THE LEXIKON

 

An extensive lexicon is essential to advanced text-analysis software.  The lexicon acts like a data base on the linguistic features and meanings of input words.  It must describe them accurately, because in most analysis systems, almost all processing decisions will be based directly on the lexicon's data.

 

Until now, developers needing this kind of software "expertise" had to get it from human linguists, who would assemble its data painstakingly at great effort and cost.  Now, Lexikos has pre-packaged this unique type of knowledge into a portable, modular software tool that is easily incorporated into new applications.

 

Our "Lexikon" is a unique commercial software product: a standalone virtual data base package that models tens of thousands of common English words.  When it is given a line or paragraph of text, the Lexikon looks up each word, then computes and returns a "map" of all the roots, syntactic features and semantic markers which could apply to that word in that specific context.  Applications code uses the combined data returned for all the words to do its intended task.

 

 

                                                      THE BENEFITS TO ITS USERS

 

The Lexikon lets advanced software development proceed at maximum efficiency.  By providing its users with accurate lexical data in adequate bulk, it can quickly advance any software project involving the content, structure, or meaning of English text.  Developers focus on their own goals, not on assembling a lexicon.

 

The Lexikon lets developers confront the true issues of real-world text analysis.  The availability of good lexical data early on can prevent the misperceptions and wasted man-years that may result when work is based on a toy system lexicon.

 

The Lexikon's data is of very high quality.  The system of features and markers which the Lexikon uses to describe words and meanings was designed by Lexikos linguists specifically for use by other software.  This avoids many problems that come from reusing data from dictionaries meant for people, or (even worse) from using lexical data which was input by programmers without linguistic training.

 

The Lexikon costs far less than building a lexicon internally.  Lexikos is an industrial supplier of tools for natural language software development, so we can afford the specialized people, tools, and testing demanded in lexicon creation.  Lexikos clients take advantage of this, reduce their overhead in these areas, and save considerable time and money by exploiting the natural division of labor.

 

The Lexikon can be put to work quickly.  We can offer it ready to run on a large-RAM 80x86 PC, a PC-resident 80386 co-processor board, a Mac II, an engineering workstation, or any other host computer supporting Common Lisp.

 

Overall, if our Lexikon is used as the "front end" to your parser, expert system, text indexer, or other English-analysis application, the total benefits will be considerable:  your application system will be deployed sooner, with better results, at much lower net R&D costs.

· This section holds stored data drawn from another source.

(** X9. No warning without cause: when the category has no limit, or its
    limit is not below the projected total, [add_transaction] shows the
    confirmation and nothing else. *)
Theorem add_transaction_quiet_within_limit w amount category note now :
  (limits (stored w) !! category = None
   ∨ ∃ category_limit,
       limits (stored w) !! category = Some category_limit
       ∧ num_lt category_limit (projected_total (stored w) category amount) = false) →
  ui (add_transaction amount category note now w).2
  = ui w ++ [showinfo_added (tx_type (new_entry amount category note now))].
Proof.
  rewrite add_transaction_run. cbn. by intros [->|(category_limit & -> & ->)].
Qed.

(** X10. A limit only counts its own category: a transaction added under
    another category leaves the total the limit is compared with as it
    was. *)
Theorem limit_counts_own_category_only w amount category other note now (next : A) :
  other ≠ category →
  projected_total (stored (add_transaction amount other note now w).2) category next
  = projected_total (stored w) category next.
Proof.
  intros Hne. rewrite add_transaction_run. unfold projected_total. cbn.
  rewrite filter_app, filter_cons_False, filter_nil, app_nil_r; done.
Qed.

(** X11. Within a category every stored amount counts, whatever its sign:
    where addition is exact, the total that the next amount is checked
    against is the total that the last amount was checked against, plus
    the next amount. *)
Theorem limit_counts_every_amount {exact : ExactAdd A}
    w amount category note now (next : A) :
  projected_total (stored (add_transaction amount category note now w).2) category next
  = num_add (projected_total (stored w) category amount) next.
Proof.
  rewrite add_transaction_run. unfold projected_total.
  cbn [snd stored file transactions].
  rewrite filter_app, filter_cons_True, filter_nil by done.
  rewrite fmap_app, sum_app. f_equal. f_equal.
  unfold sum. cbn. apply num_add_0_l.
Qed.

(** X13. A report leaves the file alone, and takes nothing back from what
    has been shown, whatever its arguments and however it ends. *)
Theorem generate_report_never_writes sort_by reverse start_date end_date
    (category : option string) w :
  let r := generate_report sort_by reverse start_date end_date category w in
  file r.2 = file w ∧ ui w `prefix_of` ui r.2.
Proof.
  cbn zeta. split; [apply generate_report_file|].
  assert (Hrows : ∀ rows idx w', ui w' `prefix_of` ui (render_rows idx rows w').2).
  { induction rows as [|t rows IH]; intros idx w'; [done|].
    cbn [render_rows]. unfold mbind, M_bind, lift, show.
    destruct (strptime_iso (tx_date t)); [|done]. cbn.
    etrans; [|apply IH]. by apply prefix_app_r. }
  unfold generate_report.
  unfold mbind at 1. unfold M_bind at 1. rewrite load_data_run.
  unfold mbind at 1. unfold M_bind at 1.
  unfold date_stage, try_except_ValueError.
  destruct (truthy start_date || truthy end_date).
  - unfold mbind at 1. unfold M_bind at 1. unfold lift.
    destruct (date_filter _ _ _) as [dated|[e|e]]; cbn; [|by apply prefix_app_r|done].
    unfold mbind, M_bind, show. cbn. etrans; [|apply Hrows]. by apply prefix_app_r.
  - cbn. unfold mbind, M_bind, show. cbn. etrans; [|apply Hrows]. by apply prefix_app_r.
Qed.

End Limits.

(** ** Timestamps written and read back *)

Lemma ascii_of_digit_cases d : ascii_of_digit d ∈ digit_chars.
Proof.
  unfold ascii_of_digit, digit_chars.
  assert (0 <= d mod 10 < 10) as Hr by (apply Z.mod_pos_bound; lia).
  assert (d mod 10 = 0 ∨ d mod 10 = 1 ∨ d mod 10 = 2 ∨ d mod 10 = 3 ∨ d mod 10 = 4
          ∨ d mod 10 = 5 ∨ d mod 10 = 6 ∨ d mod 10 = 7 ∨ d mod 10 = 8 ∨ d mod 10 = 9)
    as Hc by lia.
  destruct Hc as [->|[->|[->|[->|[->|[->|[->|[->|[->| ->]]]]]]]]]; cbn;
    repeat first [by left | right].
Qed.

Lemma digit_of_ascii_of_digit d : digit_of_ascii (ascii_of_digit d) = Some (d mod 10).
Proof.
  unfold ascii_of_digit, digit_of_ascii.
  assert (0 <= d mod 10 < 10) as Hr by (apply Z.mod_pos_bound; lia).
  rewrite nat_ascii_embedding by lia. rewrite Z2Nat.id by lia.
  rewrite (proj2 (Z.leb_le _ _)), (proj2 (Z.leb_le _ _)) by lia.
  cbn. f_equal. lia.
Qed.

Lemma list_ascii_app (s1 s2 : string) :
  list_ascii_of_string (s1 +:+ s2) = list_ascii_of_string s1 ++ list_ascii_of_string s2.
Proof.
  induction s1 as [|c s1 IH]; [done|].
  change (String c s1 +:+ s2) with (String c (s1 +:+ s2)). cbn. by rewrite IH.
Qed.

Lemma zfill_chars w : ∀ n,
  list_ascii_of_string (zfill w n)
  = match w with
    | O => []
    | S w' => list_ascii_of_string (zfill w' (n / 10)) ++ [ascii_of_digit n]
    end.
Proof. destruct w; intros n; cbn [zfill]; [done|]. by rewrite list_ascii_app. Qed.

Lemma zfill_length w : ∀ n, length (list_ascii_of_string (zfill w n)) = w.
Proof.
  induction w as [|w IH]; intros n; rewrite zfill_chars; [done|].
  rewrite length_app, IH. cbn. lia.
Qed.

Lemma zfill_digits w : ∀ n, Forall (λ c, c ∈ digit_chars) (list_ascii_of_string (zfill w n)).
Proof.
  induction w as [|w IH]; intros n; rewrite zfill_chars; [constructor|].
  apply Forall_app. split; [apply IH|].
  constructor; [apply ascii_of_digit_cases|constructor].
Qed.

Lemma digits_value_snoc l : ∀ acc c,
  digits_value acc (l ++ [c])
  = v ← digits_value acc l; d ← digit_of_ascii c; Some (10 * v + d).
Proof.
  induction l as [|x l IH]; intros acc c; cbn.
  - by destruct (digit_of_ascii c).
  - destruct (digit_of_ascii x); [apply IH|done].
Qed.

Lemma digits_value_zfill w : ∀ n,
  0 <= n < 10 ^ Z.of_nat w →
  digits_value 0 (list_ascii_of_string (zfill w n)) = Some n.
Proof.
  induction w as [|w IH]; intros n Hn; rewrite zfill_chars.
  - cbn in *. f_equal. lia.
  - rewrite Nat2Z.inj_succ, Z.pow_succ_r in Hn by lia.
    rewrite digits_value_snoc, IH, digit_of_ascii_of_digit.
    + cbn. f_equal. pose proof (Z.div_mod n 10). lia.
    + split; [apply Z.div_pos; lia|]. apply Z.div_lt_upper_bound; lia.
Qed.

Lemma split_on_found sep l : ∀ c rest,
  Forall (λ x, sep x = false) l → sep c = true →
  split_on sep (l ++ c :: rest) = Some (l, rest).
Proof.
  induction l as [|x l IH]; intros c rest Hl Hc; cbn.
  - by rewrite Hc.
  - apply Forall_cons in Hl as [-> Hl]. by rewrite (IH c rest Hl Hc).
Qed.

Lemma split_on_missing sep l :
  Forall (λ x, sep x = false) l → split_on sep l = None.
Proof.
  induction 1 as [|x l Hx _ IH]; cbn; [done|]. by rewrite Hx, IH.
Qed.

Lemma zfill_no_sep (sep : ascii → bool) w n :
  Forall (λ x, sep x = false) digit_chars →
  Forall (λ x, sep x = false) (list_ascii_of_string (zfill w n)).
Proof.
  intros Hsep. eapply Forall_impl; [apply zfill_digits|].
  intros c Hc. rewrite Forall_forall in Hsep. by apply Hsep.
Qed.

Lemma digits_field_zfill (minlen maxlen w : nat) lo hi n :
  (minlen ≤ w ≤ maxlen)%nat → 0 <= n < 10 ^ Z.of_nat w → lo <= n <= hi →
  digits_field minlen maxlen lo hi (list_ascii_of_string (zfill w n)) = Some n.
Proof.
  intros Hw Hn Hr. unfold digits_field. rewrite zfill_length.
  rewrite (proj2 (Nat.leb_le _ _)), (proj2 (Nat.leb_le _ _)) by lia.
  cbn. rewrite digits_value_zfill by done. cbn.
  by rewrite (proj2 (Z.leb_le _ _)), (proj2 (Z.leb_le _ _)) by lia.
Qed.

Lemma re_d_zfill d : 1 <= d <= 31 → re_d (list_ascii_of_string (zfill 2 d)) = Some d.
Proof.
  intros Hd. rewrite <- (digits_field_zfill 1 2 2 1 31 d) by lia.
  rewrite (zfill_chars 2), (zfill_chars 1). cbn [zfill list_ascii_of_string app].
  pose proof (ascii_of_digit_cases (d / 10)) as Hc. unfold digit_chars in Hc.
  set (a := ascii_of_digit (d / 10)) in *. clearbody a.
  repeat (apply elem_of_cons in Hc as [->|Hc]; [done|]).
  by apply elem_of_nil in Hc.
Qed.

Lemma valid_datetime_bounds dt :
  valid_datetime dt →
  1 <= year dt <= 9999 ∧ 1 <= month dt <= 12 ∧ 1 <= day dt <= 31
  ∧ 0 <= hour dt <= 23 ∧ 0 <= minute dt <= 59 ∧ 0 <= second dt <= 59
  ∧ 0 <= microsecond dt <= 999999.
Proof.
  unfold valid_datetime, make_datetime. case_match eqn:Hc; [|done]. intros _.
  repeat (apply andb_true_iff in Hc as [Hc ?]).
  assert (days_in_month (year dt) (month dt) <= 31).
  { unfold days_in_month. repeat case_match; lia. }
  lia.
Qed.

                                              TECHNICAL SUMMARY OF THE LEXIKON

 

In operation, the Lexikon automatically turns ASCII characters (keyboard inputs or the lines of a text file) into a detailed lexical model of the English phrase or paragraph they represent.  The output separately depicts each word, modeled in context.  These word models are easy to use, linguistically correct, and surprisingly unambiguous.  Each representation of a word includes:

 

*The syntactic features for the word, including all its expected complement patterns, at a level of detail enabling a sophisticated syntax analysis.

 

*The semantic class markers for the word, which describe its possible denotations and provide for application-specific data inheritance.

 

*The morphological changes for inflected, derived and irregular forms.  The Lexikon automatically finds each root and adjusts its data as required.

 

*Links to multi-token words, idioms, and names of which the input word may be a part, under methods that aid the on-line parsing of these constructs.

 

*Reduced lexical ambiguity, due to partial parsing rules that work invisibly to exploit constraints on the capitalization and context of each word.

 

The Lexikon provides excellent coverage of common English vocabulary.  Even so, no vocabulary covers all possible inputs, so the Lexikon also includes an interactive module called the "Scanner" which extends its fully automatic logic.

 

The Scanner is a control and debugging shell which lets users flexibly query the Lexikon's word models, either in isolation or constrained in a paragraph.  It also provides a set of controls on the processing strategies and output formats of the combined system, some of which may cause prompts for on-line operator inputs:

 

*Logic for on-line word-learning can be enabled to help a clerical operator expand the Lexikon's vocabulary as needed during each job, so every word and name is properly modeled in the output.  As a bonus, it also helps the operator find and fix misspellings or other flaws in the input text.

 

*Other controls cause the Scanner to consult with the operator via menus to interactively remove lexical ambiguity that may remain in the output of the Lexikon.  These extra human inputs can let the logic of a follow-on parser be simplified, or in some applications even substitute for parsing code.

 

*The Scanner's interactive logic may itself be augmented by a full on-line copy of Roget's Thesaurus.  This option can make production-scale use of the complete Lexikon system still easier, by expanding its vocabulary and  making operator inputs to the Scanner even simpler and less frequent.

 

When richly detailed data from the Lexikon is combined in the Scanner with the on-line guidance of an operator, the net output stream can become very complete and precise, exhibiting no gaps, no lexical ambiguity, and a human-like sophistication in the contextual interpretation of words.

 

This kind of accuracy from today's text-analysis software is unique.  We think it will greatly aid current development work in natural language processing and help produce a new spurt of growth in practical text-processing applications.